Título original: L’Armés furieuse

© De la traducción, Anne-Héléne Suárez Girard

Capítulo 1

Había un reguero de miguitas de pan desde la cocina hasta la habitación, hasta las sábanas limpias en que descansaba la anciana, muerta y con la boca abierta. El comisario Adamsberg las observaba en silencio, yendo y viniendo con paso lento junto a los fragmentos, preguntándose qué Pulgarcito, o qué ogro en este caso, las había dejado allí. La vivienda era un oscuro apartamento de tres habitaciones en una planta baja del distrito 18 de París.

En la habitación, la anciana tendida. En el comedor, el marido. Esperaba, sin impaciencia ni emoción, tan sólo mirando con anhelo el periódico doblado en la página del crucigrama que no se atrevía a seguir haciendo con tanto policía alrededor. Había contado su breve historia: su mujer y él se habían conocido en una compañía de seguros, ella era secretaria y él contable, se habían casado alegremente sin pensar que la cosa duraría cincuenta y nueve años. Y la mujer había muerto durante la noche. De un paro cardiaco, había precisado por teléfono el comisario del distrito 18. Clavado en la cama, había llamado a Adamsberg para que fuera en su lugar. Hazme ese favor, será máximo una hora, una rutina mañanera.

Una vez más, Adamsberg recorrió las migas. El apartamento estaba impecable, los sillones estaban protegidos con pañitos, las superficies de plástico relucientes, los cristales sin huella, los platos lavados. Remontó el reguero hasta la panera, que contenía media barra y, envuelto en un trapo limpio, un mendrugo vacio de miga.

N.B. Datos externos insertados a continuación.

(** [v[k]] for a string key [k]. *)
Definition getitem (v : value) (k : string) : exn + value :=
  match v with
  | VDict d =>
      match dict_get k d with
      | Some x => inr x
      | None => inl (KeyError k)
      end
  | _ => inl TypeError
  end.

Definition subscript (v : value) (k : string) : M value := lift (getitem v k).

(** [k in s] for two strings: [k] occurs in [s]. *)
Fixpoint occurs (k s : string) : bool :=
  String.prefix k s ||
  match s with
  | EmptyString => false
  | String _ s' => occurs k s'
  end.

Definition is_str (k : string) (v : value) : bool :=
  match v with
  | VStr s => String.eqb s k
  | _ => false
  end.

(** [k in v] for a string [k]: a key of a dict, an element of a list, a
    substring of a string; other values are not containers. *)
Definition member (k : string) (v : value) : exn + bool :=
  match v with
  | VDict d => inr (bool_decide (is_Some (dict_get k d)))
  | VList l => inr (existsb (is_str k) l)
  | VStr s => inr (occurs k s)
  | _ => inl TypeError
  end.

Definition contains (k : string) (v : value) : M bool := lift (member k v).

(** The items a [for] loop draws from a value: the elements of a list, the
    keys of a dict, the characters of a string. *)
Fixpoint chars (s : string) : list value :=
  match s with
  | EmptyString => []
  | String c s' => VStr (String c EmptyString) :: chars s'
  end.

Definition elements_of (v : value) : exn + list value :=
  match v with
  | VList l => inr l
  | VDict d => inr (map (fun kv => VStr (fst kv)) d)
  | VStr s => inr (chars s)
  | _ => inl TypeError
  end.

Definition iterate (v : value) : M (list value) := lift (elements_of v).

(** ** The file name of the export *)

(** [s.replace(old, new)] for a one-character [old].  The three characters
    replaced by the program are ASCII, so working on the UTF-8 bytes
    replaces the same occurrences as working on code points. *)
Fixpoint replace (old : ascii) (new : string) (s : string) : string :=
  match s with
  | EmptyString => EmptyString
  | String c s' =>
      if Ascii.eqb c old then new +:+ replace old new s'
      else String c (replace old new s')
  end.

Definition space : ascii := "032"%char.
Definition colon : ascii := "058"%char.
Definition dquote : ascii := "034"%char.

Definition query_filename (query_term : string) : string :=
  replace dquote "" (replace colon "" (replace space "_" query_term)).

Definition file_name (query_term : string) : string :=
  "quake_results_" +:+ query_filename query_term +:+ ".xlsx".

(** [os.path.join(a, b)] on POSIX. *)
Definition path_join (a b : string) : string :=
  if String.prefix "/" b then b
  else if String.eqb a "" || String.eqb (String.substring (String.length a - 1) 1 a) "/"
       then a +:+ b
       else a +:+ "/" +:+ b.

(** ** The class [QuakeQuery] *)

Record QuakeQuery : Type := { api_key : string }.

(** The namespace [argparse] returns. *)
Record arguments : Type := {
  search : option string;
  size : scalar;
  page : scalar
}.

(** [if args.search:] holds for a string that is not empty. *)
Definition truthy (a : option string) : option string :=
  match a with
  | Some s => if String.eqb s "" then None else Some s
  | None => None
  end.

Definition endpoint : string := "https://quake.360.cn/api/v3/search/quake_service".

Definition newline : string := String "010"%char EmptyString.

Definition field_names : list string := ["序号"; "地址"; "IP"; "端口"].

(** [requests.post]: the request is handed to the library; a request it
    refuses and a call that cannot complete raise. *)
Definition requests_post (E : env) (r : request) : M (Z * string) :=
  do answer <- send E r;
  match answer with
  | Refused message => raise (RequestException (InvalidHeader message))
  | NoResponse why => raise (RequestException (ConnectionError why))
  | Response status_code text => ret (status_code, text)
  end.

(** [Response.raise_for_status] of the requests library: an [HTTPError] for
    a status code from 400 to 599, nothing otherwise. *)
Definition raise_for_status (response : Z * string) : M unit :=
  let status_code := fst response in
  if (400 <=? status_code) && (status_code <? 600)
  then raise (RequestException (HTTPError status_code))
  else ret tt.

Definition decoder_exception (f : decoder_failure) : exn :=
  match f with
  | Malformed => JSONDecodeError
  | IntegerTooLong => ValueError
  | NestingTooDeep => RecursionError
  end.

(** [json.loads]: the value of the text, or the exception of the
    decoder. *)
Definition loads (E : env) (text : string) : M value :=
  match json_loads E text with
  | Some v => ret v
  | None => raise (decoder_exception (json_error E text))
  end.

(** [try: body except requests.RequestException as e: handler]. *)
Definition try_except {A} (body : M A) (handler : request_exception -> M A) : M A :=
  fun w =>
    match body w with
    | (w', inl (RequestException e)) => handler e w'
    | r => r
    end.

(** *** 360QuakeForCMD.py *)
Module Cmd.

Definition perform_search (E : env) (self : QuakeQuery)
    (query : string) (result_count start_page : scalar) : M value :=
  let headers := [("X-QuakeToken", api_key self)] in
  let payload := VDict [("query", VStr query);
                        ("start", scalar_value start_page);
                        ("size", VStr (py_str result_count))] in
  try_except
    (do response <- requests_post E {| url := endpoint; headers := headers; json := payload |};
     do _ <- raise_for_status response;
     loads E (snd response))
    (fun e =>
       do _ <- print (Print [Lit "API请求过程中发生错误: "; FmtExn e]);
       raise (RequestException e)).

(** The body of the [for] loop of [display_results], from position [index]
    on, adding to the rows of [table]. *)
Fixpoint add_rows (index : Z) (items : list value) (table : list (list value))
    : M (list (list value)) :=
  match items with
  | [] => ret table
  | item :: rest =>
      do service <- subscript item "service";
      do present <- contains "http" service;
      do table' <-
        (if present : bool then
           do service <- subscript item "service";
           do http <- subscript service "http";
           do host <- subscript http "host";
           do ip <- subscript item "ip";
           do port <- subscript item "port";
           ret (table ++ [[VInt index; host; ip; port]])
         else
           do _ <- print (Print [Lit "警告：第"; Fmt (VInt index);
                                 Lit "条结果的'service'结构中缺少'http'子项，跳过该条记录。"]);
           ret table);
      add_rows (index + 1) rest table'
  end.

Definition pagination (api_response : value) (k : string) : M value :=
  do meta <- subscript api_response "meta";
  do p <- subscript meta "pagination";
  subscript p k.

Definition display_results (self : QuakeQuery) (api_response : value)
    (start_page result_count : scalar) (query_term : string) : M unit :=
  do _ <- print (Print [Lit newline]);
  do page_index <- pagination api_response "page_index";
  do page_size <- pagination api_response "page_size";
  do total <- pagination api_response "total";
  do _ <- print (Print [Lit "页码：第"; Fmt page_index; Lit "页 共"; Fmt page_size;
                        Lit "页 总数量："; Fmt total; Lit "个"]);
  do _ <- print (Print [Lit "查询内容："; Fmt (VStr query_term)]);
  do data <- subscript api_response "data";
  do items <- iterate data;
  do table <- add_rows 1 items [];
  print (PrintTable field_names table).

(** The list comprehension of [export_to_excel], from position [index]
    on. *)
Fixpoint export_rows (index : Z) (items : list value) : M (list (list value)) :=
  match items with
  | [] => ret []
  | item :: rest =>
      do service <- subscript item "service";
      do http <- subscript service "http";
      do host <- subscript http "host";
      do ip <- subscript item "ip";
      do port <- subscript item "port";
      do rows <- export_rows (index + 1) rest;
      ret ([VInt (index + 1); host; ip; port] :: rows)
  end.

Definition export_to_excel (E : env) (self : QuakeQuery) (api_response : value)
    (query_term : string) : M unit :=
  do data_in <- subscript api_response "data";
  do items <- iterate data_in;
  do data <- export_rows 0 items;
  let df := {| columns := field_names; records := data |} in
  let current_dir := getcwd E in
  let file_path := path_join current_dir (file_name query_term) in
  do _ <- to_excel E file_path df;
  print (Print [Lit "结果已成功导出至当前目录下的"; Fmt (VStr (file_name query_term));
                Lit "文件。"]).

Definition main (E : env) (self : QuakeQuery) (args : arguments) : M unit :=
  match truthy (search args) with
  | Some query =>
      do search_results <- perform_search E self query (size args) (page args);
      do _ <- display_results self search_results (page args) (size args) query;
      do _ <- export_to_excel E self search_results query;
      print (Print [Lit "结果已成功导出至当前目录下的quake_results_";
                    Fmt (VStr (query_filename query)); Lit ".xlsx文件。"])
  | None =>
      print (Print [Lit (newline +:+ "Usage: 360QuakeForCMD.py -h, --help 查看帮助信息并退出")])
  end.

End Cmd.

(** *** quake_query.py *)
Module Plain.

Definition perform_search (E : env) (self : QuakeQuery)
    (query : string) (result_count start_page : scalar) : M value :=
  let headers := [("X-QuakeToken", api_key self)] in
  let payload := VDict [("query", VStr query);
                        ("start", scalar_value start_page);
                        ("size", VStr (py_str result_count))] in
  try_except
    (do response <- requests_post E {| url := endpoint; headers := headers; json := payload |};
     do _ <- raise_for_status response;
     loads E (snd response))
    (fun e =>
       do _ <- print (Print [Lit "API请求过程中发生错误: "; FmtExn e]);
       raise (RequestException e)).

Fixpoint add_rows (index : Z) (items : list value) (table : list (list value))
    : M (list (list value)) :=
  match items with
  | [] => ret table
  | item :: rest =>
      do service <- subscript item "service";
      do http <- subscript service "http";
      do host <- subscript http "host";
      do ip <- subscript item "ip";
      do port <- subscript item "port";
      add_rows (index + 1) rest (table ++ [[VInt index; host; ip; port]])
  end.

Definition pagination (api_response : value) (k : string) : M value :=
  do meta <- subscript api_response "meta";
  do p <- subscript meta "pagination";
  subscript p k.

Definition display_results (self : QuakeQuery) (api_response : value)
    (start_page result_count : scalar) (query_term : string) : M unit :=
  do _ <- print (Print [Lit newline]);
  do page_index <- pagination api_response "page_index";
  do page_size <- pagination api_response "page_size";
  do total <- pagination api_response "total";
  do _ <- print (Print [Lit "页码：第"; Fmt page_index; Lit "页 共"; Fmt page_size;
                        Lit "页 总数量："; Fmt total; Lit "个"]);
  do _ <- print (Print [Lit "查询内容："; Fmt (VStr query_term)]);
  do data <- subscript api_response "data";
  do items <- iterate data;
  do table <- add_rows 1 items [];
  print (PrintTable field_names table).

Definition main (E : env) (self : QuakeQuery) (args : arguments) : M unit :=
  match truthy (search args) with
  | Some query =>
      do search_results <- perform_search E self query (size args) (page args);
      display_results self search_results (page args) (size args) query
  | None =>
      print (Print [Lit (newline +:+ "Usage: quake_query.py -h, --help 查看帮助信息并退出")])
  end.

End Plain.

Volvió junto al marido, acercó una silla para aproximarse al sillón.

No hay buenas noticias esta mañana -dijo el viejo desprendiendo la mirada del periódico-. Hay que decir que este calor le hierve a uno el temperamento. Y eso que aquí, en la planta baja, se conserva bien el fresco. Por eso dejo cerradas las contraventanas. Y hay que beber, también eso dicen.

– ¿No se dio usted cuenta de nada?

– Ella estaba normal cuando me acosté. Yo siempre lo comprobaba, como era cardiaca… Fue esta mañana cuando vi lo que había pasado.

– Hay migas en la cama.

– A ella le gustaba. Comer algo acostada. Un trocito de pan, o una tostada, antes de dormir.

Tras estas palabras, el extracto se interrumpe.